DESCRIPTION OF THE TASK
Word for word, repeat the lines of the records from the one containing "TaskStart.v" through the last line, both included.
-=-=-
(** * Crypto ML platform: feature pipeline, split, metrics and model ownership

    A shallow embedding of the JavaScript sources of the platform:

    - [src/js/dataProcessor.js], second class ("Optimized Data Processor"):
      module [Optimized];
    - [src/unnamed/part_001], last class ("Real Data Processor"):
      module [RealData];
    - [src/js/main.js]: [MLPlatform.trainModel] (split and size guard) and the
      [splitData(trainRatio)] of the third data processor;
    - [src/unnamed/part_000]: [ModelBuilder].

    Number model.  JavaScript numbers are IEEE doubles.  They are modelled
    here as real numbers ([R]): rounding, overflow, [NaN] and the infinities
    are idealised away, [Math.sqrt] is [sqrt], [Math.abs] is [Rabs],
    [Math.max] is [Rmax].  Where JavaScript divides by zero the model has
    Stdlib's [x / 0]; no statement below depends on such a value.  Array
    indices and lengths are [nat].

    The split index is the one place where the rounding of doubles decides
    an integer result, so it is computed in double precision: the ratio is a
    rational [Q] read as the nearest double ([toDouble]), its product with
    the length is the rounded product ([fmul]) and [Math.floor] is [Qfloor];
    every index computation evaluates. *)

From Stdlib Require Import Reals Lra Lia List ZArith QArith Qround String.
From Stdlib Require Lqa.
From stdpp Require Import base option list gmap.
Import ListNotations.
(* ===== verification/_CoqProject ===== *)
-Q . S2P
Prelude.v
Text.v
Clock.v
Json.v
FileUtil.v
JobPool.v
Platform.v
Hash.v
Seed.v
FastCDC.v
Protocol.v
ChunkAssembler.v
SegmentIO.v
Scheduler.v
SchedulerProofs.v
SchedulerSpec.v
PeerSession.v
NetUtil.v
Tracker.v
TrackerSpec.v
PeerSessionSpec.v
PeerManager.v
PeerManagerSpec.v
Workers.v
Transfer.v
TaskManager.v
TaskStart.v
Discovery.v
TaskRun.v
Download.v
Serving.v
Ipc.v
Cli.v
Distribution.v
Daemon.v
Requests.v
System.v
Removal.v
Windows.v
-=-=-
WRITTEN ANSWER
TaskStart.v
Discovery.v
TaskRun.v
Download.v
Serving.v
Ipc.v
Cli.v
Distribution.v
Daemon.v
Requests.v
System.v
Removal.v
Windows.v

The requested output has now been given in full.